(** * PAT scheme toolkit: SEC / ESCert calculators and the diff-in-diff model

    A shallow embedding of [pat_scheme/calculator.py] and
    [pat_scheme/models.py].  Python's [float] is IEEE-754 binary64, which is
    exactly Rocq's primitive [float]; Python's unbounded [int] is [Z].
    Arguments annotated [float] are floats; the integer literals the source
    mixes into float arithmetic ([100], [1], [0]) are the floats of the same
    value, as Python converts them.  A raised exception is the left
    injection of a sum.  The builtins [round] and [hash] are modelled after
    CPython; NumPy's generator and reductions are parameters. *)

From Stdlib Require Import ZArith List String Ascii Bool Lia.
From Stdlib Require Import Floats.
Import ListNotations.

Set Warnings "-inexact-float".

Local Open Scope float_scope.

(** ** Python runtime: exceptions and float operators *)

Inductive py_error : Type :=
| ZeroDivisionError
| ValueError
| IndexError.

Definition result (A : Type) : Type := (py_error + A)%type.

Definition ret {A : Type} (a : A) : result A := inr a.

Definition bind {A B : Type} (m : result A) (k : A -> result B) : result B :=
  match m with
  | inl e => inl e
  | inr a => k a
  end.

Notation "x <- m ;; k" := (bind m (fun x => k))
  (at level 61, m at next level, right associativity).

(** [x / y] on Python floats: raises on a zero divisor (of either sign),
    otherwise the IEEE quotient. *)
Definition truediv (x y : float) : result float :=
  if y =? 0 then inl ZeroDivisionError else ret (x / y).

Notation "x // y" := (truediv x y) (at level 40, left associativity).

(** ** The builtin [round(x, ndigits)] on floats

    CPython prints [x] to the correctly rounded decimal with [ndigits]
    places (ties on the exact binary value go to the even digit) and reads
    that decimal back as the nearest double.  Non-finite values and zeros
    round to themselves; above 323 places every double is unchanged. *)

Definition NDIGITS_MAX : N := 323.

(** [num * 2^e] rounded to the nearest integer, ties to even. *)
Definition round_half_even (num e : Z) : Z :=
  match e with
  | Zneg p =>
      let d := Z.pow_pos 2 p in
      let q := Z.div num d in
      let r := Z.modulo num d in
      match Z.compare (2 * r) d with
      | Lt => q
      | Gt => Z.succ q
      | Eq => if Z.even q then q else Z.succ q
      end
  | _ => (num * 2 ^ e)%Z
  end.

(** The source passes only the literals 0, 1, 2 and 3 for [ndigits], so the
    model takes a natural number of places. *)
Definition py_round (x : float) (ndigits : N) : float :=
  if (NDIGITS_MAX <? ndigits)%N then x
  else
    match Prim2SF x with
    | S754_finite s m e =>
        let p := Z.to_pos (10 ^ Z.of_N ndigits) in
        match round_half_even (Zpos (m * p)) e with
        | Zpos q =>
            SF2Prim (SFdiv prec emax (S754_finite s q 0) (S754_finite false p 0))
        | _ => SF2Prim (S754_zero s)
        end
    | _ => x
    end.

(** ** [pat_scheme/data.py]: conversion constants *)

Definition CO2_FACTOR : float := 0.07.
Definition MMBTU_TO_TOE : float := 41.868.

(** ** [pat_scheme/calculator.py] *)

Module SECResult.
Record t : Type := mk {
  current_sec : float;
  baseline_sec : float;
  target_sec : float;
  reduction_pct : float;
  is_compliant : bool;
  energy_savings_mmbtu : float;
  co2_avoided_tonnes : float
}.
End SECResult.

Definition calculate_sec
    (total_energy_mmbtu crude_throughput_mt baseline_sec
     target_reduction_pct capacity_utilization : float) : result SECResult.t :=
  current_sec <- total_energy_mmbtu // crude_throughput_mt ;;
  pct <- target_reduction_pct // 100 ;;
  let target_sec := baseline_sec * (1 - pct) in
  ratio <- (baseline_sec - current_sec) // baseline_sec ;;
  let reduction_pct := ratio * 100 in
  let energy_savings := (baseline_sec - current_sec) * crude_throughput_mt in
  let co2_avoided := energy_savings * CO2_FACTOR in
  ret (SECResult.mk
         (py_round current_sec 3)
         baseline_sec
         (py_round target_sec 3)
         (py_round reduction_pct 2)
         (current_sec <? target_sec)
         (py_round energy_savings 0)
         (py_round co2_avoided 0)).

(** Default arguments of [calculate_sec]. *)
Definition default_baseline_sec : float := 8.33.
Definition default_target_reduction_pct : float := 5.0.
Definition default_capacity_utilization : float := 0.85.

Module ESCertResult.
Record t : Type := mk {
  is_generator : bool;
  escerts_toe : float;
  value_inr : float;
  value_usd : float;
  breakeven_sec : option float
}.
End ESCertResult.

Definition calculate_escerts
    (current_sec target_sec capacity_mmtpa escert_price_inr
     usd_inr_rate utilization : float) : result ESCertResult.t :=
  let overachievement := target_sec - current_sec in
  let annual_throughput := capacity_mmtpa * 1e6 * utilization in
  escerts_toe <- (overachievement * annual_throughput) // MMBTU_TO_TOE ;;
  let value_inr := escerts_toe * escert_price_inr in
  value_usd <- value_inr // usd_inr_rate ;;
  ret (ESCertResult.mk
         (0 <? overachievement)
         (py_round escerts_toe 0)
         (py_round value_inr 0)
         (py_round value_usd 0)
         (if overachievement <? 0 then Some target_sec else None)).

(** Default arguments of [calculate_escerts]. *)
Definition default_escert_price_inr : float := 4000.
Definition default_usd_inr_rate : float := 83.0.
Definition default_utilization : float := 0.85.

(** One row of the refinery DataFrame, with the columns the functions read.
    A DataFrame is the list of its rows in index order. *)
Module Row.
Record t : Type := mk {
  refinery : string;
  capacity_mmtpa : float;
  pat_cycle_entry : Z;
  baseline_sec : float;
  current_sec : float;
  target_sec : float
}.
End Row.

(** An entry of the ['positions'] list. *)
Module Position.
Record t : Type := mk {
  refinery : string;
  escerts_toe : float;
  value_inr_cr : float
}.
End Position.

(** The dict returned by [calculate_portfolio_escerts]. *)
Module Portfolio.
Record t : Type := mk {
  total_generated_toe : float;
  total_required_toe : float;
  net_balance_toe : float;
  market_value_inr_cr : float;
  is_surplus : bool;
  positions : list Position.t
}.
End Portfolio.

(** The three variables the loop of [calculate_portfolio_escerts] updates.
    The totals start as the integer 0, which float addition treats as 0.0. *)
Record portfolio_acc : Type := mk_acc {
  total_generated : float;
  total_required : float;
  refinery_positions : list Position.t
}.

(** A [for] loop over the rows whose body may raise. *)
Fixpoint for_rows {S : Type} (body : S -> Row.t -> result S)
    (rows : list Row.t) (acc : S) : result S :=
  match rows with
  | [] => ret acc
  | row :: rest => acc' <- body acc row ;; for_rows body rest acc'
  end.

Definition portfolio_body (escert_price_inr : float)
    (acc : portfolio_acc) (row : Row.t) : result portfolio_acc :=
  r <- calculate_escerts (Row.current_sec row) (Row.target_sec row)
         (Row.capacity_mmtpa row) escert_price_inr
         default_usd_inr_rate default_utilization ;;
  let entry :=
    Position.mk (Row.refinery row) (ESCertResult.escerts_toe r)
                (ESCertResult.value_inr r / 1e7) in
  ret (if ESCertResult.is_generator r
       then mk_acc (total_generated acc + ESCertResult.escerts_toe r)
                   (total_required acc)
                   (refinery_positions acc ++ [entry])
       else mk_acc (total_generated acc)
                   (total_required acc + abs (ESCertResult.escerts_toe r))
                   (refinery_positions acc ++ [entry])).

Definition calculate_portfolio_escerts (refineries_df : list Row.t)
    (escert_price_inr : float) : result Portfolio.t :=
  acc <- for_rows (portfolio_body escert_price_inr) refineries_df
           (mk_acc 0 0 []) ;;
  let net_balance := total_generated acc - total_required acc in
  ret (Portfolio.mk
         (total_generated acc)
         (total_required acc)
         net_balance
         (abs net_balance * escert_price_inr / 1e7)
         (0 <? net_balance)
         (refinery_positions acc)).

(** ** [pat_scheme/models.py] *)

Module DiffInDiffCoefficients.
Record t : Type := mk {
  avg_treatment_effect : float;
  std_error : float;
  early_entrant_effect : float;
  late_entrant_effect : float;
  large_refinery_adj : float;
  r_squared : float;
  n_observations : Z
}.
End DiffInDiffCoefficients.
...
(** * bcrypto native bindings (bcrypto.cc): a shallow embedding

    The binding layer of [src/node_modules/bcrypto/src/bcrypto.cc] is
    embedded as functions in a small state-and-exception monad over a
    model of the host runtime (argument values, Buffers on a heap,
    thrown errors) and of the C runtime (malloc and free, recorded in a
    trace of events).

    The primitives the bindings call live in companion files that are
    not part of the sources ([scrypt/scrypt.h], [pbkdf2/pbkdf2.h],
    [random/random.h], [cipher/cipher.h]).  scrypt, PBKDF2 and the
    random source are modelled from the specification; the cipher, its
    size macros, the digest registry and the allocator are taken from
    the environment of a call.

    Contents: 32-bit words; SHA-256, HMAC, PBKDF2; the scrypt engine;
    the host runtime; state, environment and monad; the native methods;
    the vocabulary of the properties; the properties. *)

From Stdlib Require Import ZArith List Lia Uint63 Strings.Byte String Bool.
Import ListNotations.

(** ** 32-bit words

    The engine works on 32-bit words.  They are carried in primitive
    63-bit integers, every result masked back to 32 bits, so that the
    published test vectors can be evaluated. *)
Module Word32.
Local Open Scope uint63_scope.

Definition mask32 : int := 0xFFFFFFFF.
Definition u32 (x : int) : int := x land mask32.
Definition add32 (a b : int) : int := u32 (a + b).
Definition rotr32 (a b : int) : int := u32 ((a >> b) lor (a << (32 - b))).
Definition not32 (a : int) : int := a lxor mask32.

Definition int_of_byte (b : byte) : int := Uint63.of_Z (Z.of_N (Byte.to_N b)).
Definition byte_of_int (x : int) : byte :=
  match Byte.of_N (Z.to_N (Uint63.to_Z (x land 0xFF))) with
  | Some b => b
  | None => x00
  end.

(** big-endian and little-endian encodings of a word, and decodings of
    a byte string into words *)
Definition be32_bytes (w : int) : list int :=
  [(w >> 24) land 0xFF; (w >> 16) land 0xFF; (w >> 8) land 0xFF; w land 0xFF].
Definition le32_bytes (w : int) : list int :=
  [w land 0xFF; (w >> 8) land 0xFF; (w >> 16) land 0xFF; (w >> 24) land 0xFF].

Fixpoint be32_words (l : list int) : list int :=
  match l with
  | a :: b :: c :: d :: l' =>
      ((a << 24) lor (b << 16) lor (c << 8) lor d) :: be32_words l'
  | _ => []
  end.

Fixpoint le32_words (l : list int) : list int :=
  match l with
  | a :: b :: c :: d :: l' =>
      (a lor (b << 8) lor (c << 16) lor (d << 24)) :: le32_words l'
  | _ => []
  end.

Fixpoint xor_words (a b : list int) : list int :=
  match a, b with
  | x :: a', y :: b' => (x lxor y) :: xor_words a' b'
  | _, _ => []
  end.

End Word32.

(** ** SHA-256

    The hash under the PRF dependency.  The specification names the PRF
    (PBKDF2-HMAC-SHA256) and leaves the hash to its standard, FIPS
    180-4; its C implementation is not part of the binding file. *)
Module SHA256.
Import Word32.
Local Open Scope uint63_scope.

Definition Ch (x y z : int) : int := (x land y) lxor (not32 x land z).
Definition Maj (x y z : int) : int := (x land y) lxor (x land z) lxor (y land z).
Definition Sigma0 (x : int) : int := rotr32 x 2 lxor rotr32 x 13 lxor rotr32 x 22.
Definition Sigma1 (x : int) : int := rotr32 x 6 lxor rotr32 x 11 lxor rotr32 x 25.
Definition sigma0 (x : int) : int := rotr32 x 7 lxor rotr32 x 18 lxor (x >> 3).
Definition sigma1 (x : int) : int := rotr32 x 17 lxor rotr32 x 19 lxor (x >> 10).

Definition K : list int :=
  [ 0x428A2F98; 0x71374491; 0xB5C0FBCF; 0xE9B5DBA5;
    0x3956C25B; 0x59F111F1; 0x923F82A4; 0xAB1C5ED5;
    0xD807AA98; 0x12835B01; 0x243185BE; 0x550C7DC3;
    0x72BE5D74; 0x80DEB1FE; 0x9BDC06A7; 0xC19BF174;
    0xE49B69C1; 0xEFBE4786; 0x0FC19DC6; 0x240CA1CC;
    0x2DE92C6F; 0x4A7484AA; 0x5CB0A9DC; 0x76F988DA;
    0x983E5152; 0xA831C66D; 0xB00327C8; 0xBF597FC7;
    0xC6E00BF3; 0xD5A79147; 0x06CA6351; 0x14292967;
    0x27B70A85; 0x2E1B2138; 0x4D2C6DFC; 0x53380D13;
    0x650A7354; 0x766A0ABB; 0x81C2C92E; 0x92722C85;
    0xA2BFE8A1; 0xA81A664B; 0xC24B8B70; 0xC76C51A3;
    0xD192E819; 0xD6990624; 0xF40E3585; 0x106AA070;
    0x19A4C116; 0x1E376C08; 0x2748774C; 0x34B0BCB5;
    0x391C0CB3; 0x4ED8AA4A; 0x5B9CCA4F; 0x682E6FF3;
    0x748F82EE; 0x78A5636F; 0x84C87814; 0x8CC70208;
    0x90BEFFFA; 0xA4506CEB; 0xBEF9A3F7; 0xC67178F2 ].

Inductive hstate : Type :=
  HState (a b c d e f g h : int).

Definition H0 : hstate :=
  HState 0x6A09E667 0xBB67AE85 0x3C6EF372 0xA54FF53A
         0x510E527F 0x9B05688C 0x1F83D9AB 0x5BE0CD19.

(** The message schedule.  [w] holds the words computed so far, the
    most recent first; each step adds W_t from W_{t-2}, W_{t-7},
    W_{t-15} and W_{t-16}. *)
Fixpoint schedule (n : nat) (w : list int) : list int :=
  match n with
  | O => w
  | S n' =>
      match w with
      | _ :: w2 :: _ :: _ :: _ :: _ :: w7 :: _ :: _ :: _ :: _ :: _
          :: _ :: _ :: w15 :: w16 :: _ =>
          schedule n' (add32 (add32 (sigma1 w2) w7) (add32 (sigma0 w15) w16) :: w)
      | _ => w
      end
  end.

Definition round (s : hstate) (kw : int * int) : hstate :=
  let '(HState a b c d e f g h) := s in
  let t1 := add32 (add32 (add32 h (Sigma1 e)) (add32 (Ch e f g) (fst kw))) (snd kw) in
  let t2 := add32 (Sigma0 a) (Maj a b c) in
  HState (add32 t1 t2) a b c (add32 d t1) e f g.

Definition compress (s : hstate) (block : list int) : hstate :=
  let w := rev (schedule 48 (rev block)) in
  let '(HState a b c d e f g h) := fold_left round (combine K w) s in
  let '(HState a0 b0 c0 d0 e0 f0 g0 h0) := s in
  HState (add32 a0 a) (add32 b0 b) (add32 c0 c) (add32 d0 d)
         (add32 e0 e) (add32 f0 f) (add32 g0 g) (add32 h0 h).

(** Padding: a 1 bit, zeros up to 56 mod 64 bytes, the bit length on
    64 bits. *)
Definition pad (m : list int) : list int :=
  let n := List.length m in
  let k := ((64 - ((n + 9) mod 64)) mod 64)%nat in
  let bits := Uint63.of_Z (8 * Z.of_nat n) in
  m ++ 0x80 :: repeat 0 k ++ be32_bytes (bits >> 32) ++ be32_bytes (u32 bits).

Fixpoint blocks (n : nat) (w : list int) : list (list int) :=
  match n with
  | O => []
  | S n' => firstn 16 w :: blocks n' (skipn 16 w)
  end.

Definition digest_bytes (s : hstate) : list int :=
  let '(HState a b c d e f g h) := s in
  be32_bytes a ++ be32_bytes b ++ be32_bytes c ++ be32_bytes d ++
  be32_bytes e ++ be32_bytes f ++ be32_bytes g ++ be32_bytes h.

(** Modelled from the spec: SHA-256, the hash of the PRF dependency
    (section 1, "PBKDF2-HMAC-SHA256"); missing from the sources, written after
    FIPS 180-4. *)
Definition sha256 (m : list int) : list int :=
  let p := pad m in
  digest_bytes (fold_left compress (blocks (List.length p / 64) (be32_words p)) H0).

- **Work item**: Working from the data above, extract solely the lines from the one containing "Definition K : list" through the one containing "0x72BE5D74; 0x80DEB1FE; 0x9BDC06A7;", exactly as they appear, both included.

- **Answer area**:
Definition K : list int :=
  [ 0x428A2F98; 0x71374491; 0xB5C0FBCF; 0xE9B5DBA5;
    0x3956C25B; 0x59F111F1; 0x923F82A4; 0xAB1C5ED5;
    0xD807AA98; 0x12835B01; 0x243185BE; 0x550C7DC3;
    0x72BE5D74; 0x80DEB1FE; 0x9BDC06A7; 0xC19BF174;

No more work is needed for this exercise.